Emmanuel Adler, 2020. Thèse de doctorat de l’Université Paris-Est. Sous la direction de Bruno Tassin (LEESU) et Eric Baratay.

Cette thèse a pour objet d’apporter un éclairage sur les conditions de gestion des déjections humaines dans une double perspective technique et historique. Le sujet technique concerne les conditions d’évolution des systèmes mis en œuvre par les êtres humains pour soustraire à leur environnement les déjections. Il s’agit d’étudier le volet excrémentiel de l’assainissement, depuis les premiers équipements et objets en contact direct avec les matières solides et liquides, les conduites et fosses occupées plus ou moins longtemps, jusqu’aux opérations de vidange/transformation pour conclure sur la victoire du tout-à-l’égout. La période retenue (de la fin du XVIIIe jusqu’au début du XXe s. permet d’appréhender l’essor d’une activité aux multiples connexions (techniques, scientifiques, politique publique, justice…). En effet, cet intervalle correspond à une radicale transformation des activités en relation avec la gestion des matières fécales produites par les habitants des grandes villes. Dans une progression rythmée par des tensions et des crises, le système d’assainissement des déjections humaines de la cité se restructure en réseau, contrôlé par un nombre croissant d’acteurs, mais également de procédés techniques, de règlementations, et bien sûr pour en assurer le fonctionnement, de mécanismes financiers. La recherche effectuée s’est portée avec une attention particulière sur la ville de Lyon, jusqu’ici relativement peu considérée sous cet angle.  La conclusion synthétique de cette recherche est de constater que l’assainissement humain, nécessité primaire des cités, tend à se ramifier au fil du temps sous l’influence de divers facteurs.


Le retour aux sols agricoles des excrétats humains au XIXe siècle dans les Flandres : le succès de l’engrais flamand.

Adèle Mathey, 2020. Stage de césure AgroParisTech, sous la direction de Fabien Esculier.

Dans un contexte de perturbation des grands équilibres planétaires, la gestion des ressources naturelles est un enjeu important. Il convient que les grands cycles biogéochimiques restent à l’équilibre et que les ressources en eau, carbone, azote, phosphore… soient gérées de manière durable. Or, dans le cas de l’alimentation des êtres humains, ces principes ne sont peu ou pas respectés. En particulier, la gestion actuelle des excrétats humains, en France, ne permet pas un retour au sol des éléments que nous ingérons, participant à une ouverture des cycles biogéochimiques et une dépendance accrue en ressources fossiles.

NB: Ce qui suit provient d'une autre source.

(* ===== verification/Printer.v ===== *)
(** The printing of statements: the last part of [src/print_yang.c], from the
    children of a node to the whole module. *)
From S2P Require Import Prelude CString Common ParseRegex Preorder Lnode Ynode Forest YnodeQuery YnodeRules YnodeMandatory Dnode TransBase TransGroup Pnode Ident Regex Names Idents PrintTypes.
#[local] Open Scope cstr_scope.

(** [AY_EXT_PREFIX], [AY_EXT_PATH], [AY_EXT_VALPATH]. *)
Definition AY_EXT_PREFIX : cstr := lit "augex".
Definition AY_EXT_PATH : cstr := lit "data-path".
Definition AY_EXT_VALPATH : cstr := lit "value-yang-path".

Section printer.
Context `{LensPointers} (modules : list amodule) (md : amodule)
  (regexp_literal : cstr → cstr) (regexp_filename : lens → cstr).
Context (lm : list lnode) (m : list ynode) (patt_table : list ay_transl) (labels values : dict nat).
(** Whether identifiers of nodes are printed, and the local arrays for names. *)
Context (ids : bool) (buffer : buf).

Definition begin2 (i : Z) : print_m unit := ay_print_yang_nesting_begin2 ids i decimal.
Definition node_at (i : nat) : print_m ynode := lift (fetch m i).

(** ["%s"] with an identifier. *)
Definition ident_text (d : ydata) : res cstr := deref (ident d).

Definition yang_ident_text (nd : nat) (opt : ay_ident_dst) : print_m cstr := λ st,
  '(b, r) ← ay_get_yang_ident modules md lm m patt_table (pnodes st) values nd opt buffer;
  match r with
  | inr _ => t ← cstr_of b; Ok (st, inr t)
  | inl e => Ok (st, inl e)
  end.

Definition ay_print_yang_ident (nd : nat) (opt : ay_ident_dst) : print_m unit :=
  n ← node_at nd;
  s ← (if bool_decide (opt = AY_IDENT_NODE_NAME) then
         lift (if bool_decide (type (data n) = YN_USES) then
                 gr ← ay_ynode_get_grouping m (ref (data n));
                 g ← deref gr; gn ← fetch m g; ident_text (data gn)
               else ident_text (data n))
       else yang_ident_text nd opt);
  print s.

Definition print_name (nd : nat) : print_m unit := ay_print_yang_ident nd AY_IDENT_NODE_NAME.

(** ** When *)

Fixpoint dots (n : nat) : cstr := match n with 0 => [] | S n' => lit "../" ++ dots n' end.

Definition ay_print_yang_when_print_target (path_cnt : Z) (parent_name : option cstr) (target : nat) : print_m unit :=
  t ← node_at target;
  _ ← print (dots (Z.to_nat path_cnt));
  _ ← (match parent_name with Some s => emits [s; lit "/"] | None => mret tt end);
  s ← lift (ident_text (data t));
  print s.

(** The comparison with the value of the target. *)
Definition print_when_value (path_cnt : Z) (parent_name : option cstr) (target : nat) (value : lens) : print_m unit :=
  let is_simple := ay_lense_pattern_is_label (Some value) in
  let str := if bool_decide (tag value = L_VALUE) then lens_string value else text (pattern value) in
  _ ← (if is_simple then mret tt else print (lit "re-match("));
  _ ← ay_print_yang_when_print_target path_cnt parent_name target;
  if is_simple && negb (nocase value) then
    emits [lit "='"; ay_print_string_standardized str; lit "'"]
  else
    s ← lift (ay_print_regex_standardized (Some str));
    emits [lit ", '"; s; lit "')"].
(** ** Claims *)

(** C31: The comparison of [ay_test_lnode_tree] never finds a difference: the tree
    of lnodes that [ay_lnode_create_tree] makes of the lenses of a module is
    printed, by following its links, as the same text as the lenses themselves,
    provided that the name of every file has an extension.  That text is the
    visited lenses, each between braces and indented below its parent, and goes
    to the standard output if the bit for it is set. *)
Theorem lnode_tree_agrees `{LensTagOrder} lens_info regexp_escape body_pointer module_by_lens l0
    (md : amodule) (t : tree lens) (vercode : Z) :
  ay_lense_get_root md = Some t → lense_ok t = true → (Z.of_nat (size (visited t)) < 2 ^ 32)%Z →
  Forall (named lens_info) (preorder (visited t)) →
  ∃ lt str,
    ay_lnode_create_tree module_by_lens t (LTree (blanks l0 (size (visited t))) 0) 0 = Ok lt ∧
    lens_text lens_info regexp_escape body_pointer 0 (visited t) = Ok str ∧
    ay_test_lnode_tree lens_info regexp_escape body_pointer (lmem lt) vercode md 0
    = Ok (0%Z, if verbose vercode AYV_LTREE then str ++ [LF] else []).
Proof.
  intros Hr Hok Hlt Hn. destruct (lens_text_named lens_info regexp_escape body_pointer _ 0 Hn) as [str Hs].
  eexists _, str. split; [by apply create_tree_alone|]. split; [done|]. cbn [lmem].
  unfold ay_test_lnode_tree. destruct (vercode =? 0)%Z eqn:Hv.
  { apply Z.eqb_eq in Hv. by subst vercode. }
  rewrite (input_lenses_printed _ _ _ md t Hr Hok), Hs, !bind_Ok.
  pose proof (lnode_tree_printed lens_info regexp_escape body_pointer _ (lnodes module_by_lens t) eq_refl) as Hp.
  unfold lnodes in Hp at 4. rewrite lens_of_mk, Hs in Hp. revert Hp.
  destruct (fetch _ 0) as [n| |]; [|done..]. rewrite !bind_Ok. intros ->. rewrite bind_Ok.
  unfold ay_test_compare, streq. rewrite bool_decide_true by done. cbn.
  by destruct (verbose vercode AYV_LTREE).
Qed.

(** ** Witnesses *)

Definition example_info (l : lens) : info := Info 1 2 1 9 (lit "/usr/share/augeas/lenses/hosts.aug").
Definition example_module : amodule := AModule 0 (lit "Hosts") (Some example_lense) [].

Theorem lnode_tree_agrees_witness :
  ∃ lt str,
    ay_lnode_create_tree (λ _, None) example_lense
      (LTree (blanks (leaf_lens L_DEL []) (size (visited example_lense))) 0) 0 = Ok lt ∧
    lens_text example_info re_pattern (λ _, []) 0 (visited example_lense) = Ok str ∧
    ay_test_lnode_tree example_info re_pattern (λ _, []) (lmem lt) 1 example_module 0
    = Ok (0%Z, if verbose 1 AYV_LTREE then str ++ [LF] else []).
Proof.
  apply (lnode_tree_agrees example_info re_pattern (λ _, []) (λ _, None) (leaf_lens L_DEL []) example_module
    example_lense 1); [reflexivity|reflexivity|reflexivity|].
  repeat constructor; eexists; reflexivity.
Defined.

(** The head of the text. *)
Example printed_lenses :
  (s ← lens_text example_info re_pattern (λ _, []) 0 (visited example_lense); Ok (take 76 s))
  = Ok (lit " {" ++ [LF] ++ lit "   lens_tag: L_UNION" ++ [LF] ++ lit "   location: hosts.aug, 1, 2" ++ [LF]
        ++ lit "   {" ++ [LF] ++ lit "     lens_tag: L_S").
Proof. vm_compute. reflexivity. Qed.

Mais cela n’a pas toujours été le cas.

Le stage que j’ai effectué au LEESU, dans le cadre du programme OCAPI, porte sur cette thématique et en particulier sur les pratiques de retour aux sols agricoles des excrétats humains dans les Flandres au XIXe siècle, via l’engrais flamand (utilisation de matières fécales et d’urines, sans transformation notable, comme fertilisant), et la circularité des systèmes alimentation/excrétion associés. Pour mener cette recherche historique, j’ai d’abord mené une recherche bibliographique, cherchant des ouvrages traitant de la gestion des matières fécales et urines, des engrais, de l’agriculture et de l’assainissement au XIXe siècle dans les Flandres. A partir de ces sources, j’ai étudié les modes d’utilisation de l’engrais flamand et ai tenté de localiser et de périodiser son usage.

Ainsi, l’engrais flamand semble avoir connu un succès notable dans la première partie du XIXe siècle, il est alors objet de commerce et on porte grand soin à son stockage et son transport. Cependant, dès le milieu du siècle, son usage paraît décliner, en première analyse en raison des inconvénients liés à sa manipulation, de l’arrivée de nouveaux engrais sur le marché et du mouvement hygiéniste. Dès le début du XXe siècle, Calmette entreprend des recherches sur l’épuration des eaux d’égout contenant des matières fécales et urines. En un siècle, nous passons d’une logique de valorisation des excrétats humains (engrais flamand) à une logique de tout-à-l’égout et d’épuration (station d’épuration de la Madeleine). Ce rapport présente donc les premiers résultats d’une recherche exploratoire. Il pourra servir de base pour l’étude plus approfondie des pratiques d’utilisation de l’engrais flamand au XIXe siècle et de la trajectoire socio-écologique de la gestion des excrétats humains à Lille du XIXe au XXIe siècle.